Случилось это на пятый год его вдовства. В то утро отец Вуядин пошел на поле, расположенное на припеке под самыми скалами. И пробыл у пахарей до обеда. А на обратном пути на поляне под соснами у дороги неожиданно увидел компанию иностранцев из города. Это были инженер, два австрийских офицера и две женщины. Поодаль от них слуги стерегли коней. Господа расположились на разостланных одеялах: мужчины без головных уборов, в расстегнутых кителях, женщины в легких, ослепляюще белых платьях. Пораженный этим зрелищем, поп Вуядин, помедлив мгновение, осторожно поднялся выше по склону и спрятался за кривой, пригнутой к земле сосной. Его прошиб пот, сердце сильно колотилось в груди. Никем не замеченный, он неотрывно смотрел на людей, сидящих внизу и видных ему искоса и сверху. Эта картина смущала и волновала его, словно видение какого-то сна. И, как это бывает во сне, казалось, была чревата самыми невероятными преображениями. Иностранцы закусывали и выпивали из блестящего металлического стакана, пускаемого по кругу. И стакан этот тоже волновал его. Вначале Вуядин боялся, что его обнаружат, ясно отдавая себе отчет, как это было бы неловко и конфузно, если бы иностранцы увидели попа, глазеющего на женщин из-за корявой сосны.
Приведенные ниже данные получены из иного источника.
Lemma rollback_amount_ok_flag (id : nat) (ts : list CasinoTransaction)
    (t : CasinoTransaction) :
  rollback_amount_ok ts t -> rollback_amount_ok ts (flag_if id t).
Proof.
  unfold rollback_amount_ok.
  destruct (flag_if_fields id t) as (_ & _ & _ & -> & _).
  destruct (flag_if_record id t) as (_ & -> & ->). auto.
Qed.

Lemma rollback_amount_ok_snoc (ts : list CasinoTransaction)
    (t t' : CasinoTransaction) :
  rollback_amount_ok ts t -> rollback_amount_ok (ts ++ [t']) t.
Proof.
  intros [H|(o & Hin & H)]; [left; exact H|].
  right. exists o. split; [|exact H]. apply in_app_iff. left. exact Hin.
Qed.

Lemma mark_preserves_inv (db : Db) (o : CasinoTransaction) :
  ledger_inv db ->
  In o (casino_transactions db) ->
  transaction_type o <> credit ->
  ledger_inv
    (with_transactions db
       (mark_rolled_back (txn_id o) (casino_transactions db))).
Proof.
  intros Hinv Ho Hty. constructor; simpl.
  - exact (inv_balances db Hinv).
  - intros t' Hin. apply in_mark_rolled_back in Hin as [t [Hin ->]].
    destruct (flag_if_fields (txn_id o) t) as (-> & _).
    exact (inv_ids_lt db Hinv t Hin).
  - intros t1' t2' H1 H2 E.
    apply in_mark_rolled_back in H1 as [t1 [H1 ->]].
    apply in_mark_rolled_back in H2 as [t2 [H2 ->]].
    destruct (flag_if_fields (txn_id o) t1) as (E1 & _).
    destruct (flag_if_fields (txn_id o) t2) as (E2 & _).
    rewrite E1, E2 in E.
    rewrite (inv_ids_key db Hinv t1 t2 H1 H2 E). reflexivity.
  - intros t' Hin Hc. apply in_mark_rolled_back in Hin as [t [Hin ->]].
    unfold flag_if in *.
    destruct (Nat.eqb_spec (txn_id t) (txn_id o)) as [E|_].
    + rewrite (inv_ids_key db Hinv t o Hin Ho E) in Hc. simpl in Hc.
      contradiction.
    + exact (inv_credit db Hinv t Hin Hc).
  - intros t' Hin Hr. apply in_mark_rolled_back in Hin as [t [Hin ->]].
    destruct (flag_if_fields (txn_id o) t) as (_ & _ & Et & _).
    rewrite Et in Hr. apply flag_if_is_rollback.
    exact (inv_rollback_flag db Hinv t Hin Hr).
  - intros t' Hin Hr. apply in_mark_rolled_back in Hin as [t [Hin ->]].
    destruct (flag_if_fields (txn_id o) t) as (_ & _ & Et & _).
    rewrite Et in Hr. apply rollback_amount_ok_mark, rollback_amount_ok_flag.
    exact (inv_rollback_amount db Hinv t Hin Hr).
  - intros t' Hin. apply in_mark_rolled_back in Hin as [t [Hin ->]].
    destruct (flag_if_fields (txn_id o) t) as (_ & -> & _).
    exact (inv_wallet db Hinv t Hin).
  - intros t' Hin. apply in_mark_rolled_back in Hin as [t [Hin ->]].
    destruct (flag_if_fields (txn_id o) t) as (_ & _ & _ & -> & _).
    exact (inv_amount db Hinv t Hin).
  - intros walletId w t' Hw Hlast.
    rewrite on_wallet_mark, mark_rolled_back_flag, fmap_last in Hlast.
    destruct (last (on_wallet walletId (casino_transactions db)))
      as [t|] eqn:Hl; [|discriminate].
    simpl in Hlast. injection Hlast as <-.
    destruct (flag_if_fields (txn_id o) t) as (_ & _ & _ & _ & ->).
    exact (inv_last db Hinv walletId w t Hw Hl).
  - intros walletId. rewrite on_wallet_mark. apply chained_mark.
    exact (inv_chain db Hinv walletId).
Qed.

Lemma append_preserves_inv (db db' : Db) (t : CasinoTransaction)
    (w : CasinoWallet) :
  ledger_inv db -> appended db db' None t w -> ledger_inv db'.
Proof.
  intros Hinv
    [Hw Hws Hss Hts Hnext Hid Hfresh Hnn Ham Hbal Hcr Hrb _].
  constructor.
  - intros walletId w' Hl. rewrite Hws in Hl.
    apply lookup_insert_Some in Hl as [[_ <-]|[_ Hl]].
    + simpl. exact Hnn.
    + exact (inv_balances db Hinv _ _ Hl).
  - intros t' Hin. rewrite Hts in Hin. rewrite Hnext.
    apply in_app_iff in Hin as [Hin|[<-|[]]].
    + pose proof (inv_ids_lt db Hinv t' Hin). lia.
    + lia.
  - intros t1 t2 H1 H2 E. rewrite Hts in H1, H2.
    apply in_app_iff in H1 as [H1|[<-|[]]];
      apply in_app_iff in H2 as [H2|[<-|[]]].
    + exact (inv_ids_key db Hinv t1 t2 H1 H2 E).
    + pose proof (inv_ids_lt db Hinv t1 H1). lia.
    + pose proof (inv_ids_lt db Hinv t2 H2). lia.
    + reflexivity.
  - intros t' Hin Hc. rewrite Hts in Hin.
    apply in_app_iff in Hin as [Hin|[<-|[]]].
    + exact (inv_credit db Hinv t' Hin Hc).
    + exact (Hcr Hc).
  - intros t' Hin Hr. rewrite Hts in Hin.
    apply in_app_iff in Hin as [Hin|[<-|[]]].
    + exact (inv_rollback_flag db Hinv t' Hin Hr).
    + exact (proj1 (Hrb Hr)).
  - intros t' Hin Hr. rewrite Hts in Hin |- *.
    apply rollback_amount_ok_snoc.
    apply in_app_iff in Hin as [Hin|[<-|[]]].
    + exact (inv_rollback_amount db Hinv t' Hin Hr).
    + exact (proj2 (Hrb Hr)).
  - intros t' Hin. rewrite Hts in Hin. rewrite Hws.
    apply lookup_insert_is_Some'.
    apply in_app_iff in Hin as [Hin|[<-|[]]].
    + right. exact (inv_wallet db Hinv t' Hin).
    + left. reflexivity.
  - intros t' Hin. rewrite Hts in Hin.
    apply in_app_iff in Hin as [Hin|[<-|[]]].
    + exact (inv_amount db Hinv t' Hin).
    + exact Ham.
  - intros walletId w' t' Hl Hlast. rewrite Hts, on_wallet_snoc in Hlast.
    rewrite Hws in Hl.
    destruct (String.eqb_spec (wallet_id t) walletId) as [E|NE].
    + rewrite last_snoc in Hlast. injection Hlast as <-.
      rewrite E, lookup_insert_eq in Hl. injection Hl as <-. reflexivity.
    + rewrite app_nil_r in Hlast.
      rewrite lookup_insert_ne in Hl by exact NE.
      exact (inv_last db Hinv walletId w' t' Hl Hlast).
  - intros walletId. rewrite Hts, on_wallet_snoc.
    destruct (String.eqb_spec (wallet_id t) walletId) as [E|NE].
    + apply chained_snoc; [exact (inv_chain db Hinv walletId)|].
      intros t1 Hl. rewrite <- E in Hl.
      rewrite (inv_last db Hinv (wallet_id t) w t1 Hw Hl). exact Hbal.
    + rewrite app_nil_r. exact (inv_chain db Hinv walletId).
Qed.

Lemma appended_after_mark (db db' : Db) (o t : CasinoTransaction)
    (w : CasinoWallet) :
  appended db db' (Some o) t w ->
  appended
    (with_transactions db
       (mark_rolled_back (txn_id o) (casino_transactions db)))
    db' None t w.
Proof.
  intros [Hw Hws Hss Hts Hnext Hid Hfresh Hnn Ham Hbal Hcr Hrb Ho].
  constructor; simpl; try assumption.
  - rewrite find_mark_rolled_back, Hfresh. reflexivity.
  - intros Hr. destruct (Hrb Hr) as [Hf Hok].
    split; [exact Hf|]. apply rollback_amount_ok_mark. exact Hok.
  - exact I.
Qed.

Lemma step_preserves_inv (db db' : Db) :
  ledger_inv db -> ledger_step db db' -> ledger_inv db'.
Proof.
  intros Hinv [->|orig t w Happ]; [exact Hinv|].
  destruct orig as [o|].
  - destruct (app_orig _ _ _ _ _ Happ) as [Ho Hty].
    apply (append_preserves_inv _ db' t w
             (mark_preserves_inv db o Hinv Ho Hty)).
    apply appended_after_mark. exact Happ.
  - exact (append_preserves_inv db db' t w Hinv Happ).
Qed.

Lemma initial_inv (db : Db) : initial db -> ledger_inv db.
Proof.
  intros [Hl Hb]. constructor; try exact Hb; rewrite Hl; simpl;
    try contradiction.
  - intros walletId w t _ H. discriminate H.
  - intros walletId i t1 t2 H. discriminate H.
Qed.
(** [write_all]: the bytes that reached the descriptor, whether all of
    them did, and what is left of the schedule. *)
Fixpoint write_all (os : list sys_result) (p : list ascii)
  : list ascii * bool * list sys_result :=
  match p with
  | [] => ([], true, os)
  | _ :: _ =>
      match os with
      | [] => (p, true, [])
      | Sys_eintr :: os' => write_all os' p
      | Sys_fail :: os' => ([], false, os')
      | Sys_some k :: os' =>
          let n := Nat.min (S k) (length p) in
          let '(out, ok, os'') := write_all os' (drop n p) in
          ((take n p ++ out)%list, ok, os'')
      end
  end.

(** [read_all] on the bytes [w] that are still to come: the [n] bytes
    read, the rest of the stream and of the schedule; [None] is -1. *)
Fixpoint read_all (os : list sys_result) (n : nat) (w : list ascii)
  : option (list ascii * list ascii * list sys_result) :=
  match n with
  | O => Some ([], w, os)
  | S _ =>
      match os with
      | [] =>
          if Nat.leb n (length w) then Some (take n w, drop n w, [])
          else None
      | Sys_eintr :: os' => read_all os' n w
      | Sys_fail :: _ => None
      | Sys_some k :: os' =>
          match w with
          | [] => None
          | _ :: _ =>
              let got := Nat.min (S k) (Nat.min n (length w)) in
              match read_all os' (n - got) (drop got w) with
              | Some (bs, rest, os'') => Some ((take got w ++ bs)%list, rest, os'')
              | None => None
              end
          end
      end
  end.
Но мало-помалу мысли о приличиях и соблюдении достоинства совершенно покинули его. Проходили часы. Он не знал, сколько времени так простоял, машинально колупая ногтями кору. Наконец та, что помоложе, молодая девушка по виду, поднялась и с двумя офицерами по крутой тропинке направилась в лес. Они прошли под ним, так что он мог видеть их макушки. Девушка шла, неловко опираясь на палку и покачивая бедрами, а на ее лице, белом и обветренном от верховой езды, горели пунцовые пятна, обычные у молодых здоровых девушек после обильной еды на свежем воздухе в погожий день. А те двое, под соснами, легли, прикрывшись краем одеяла, на котором сидели.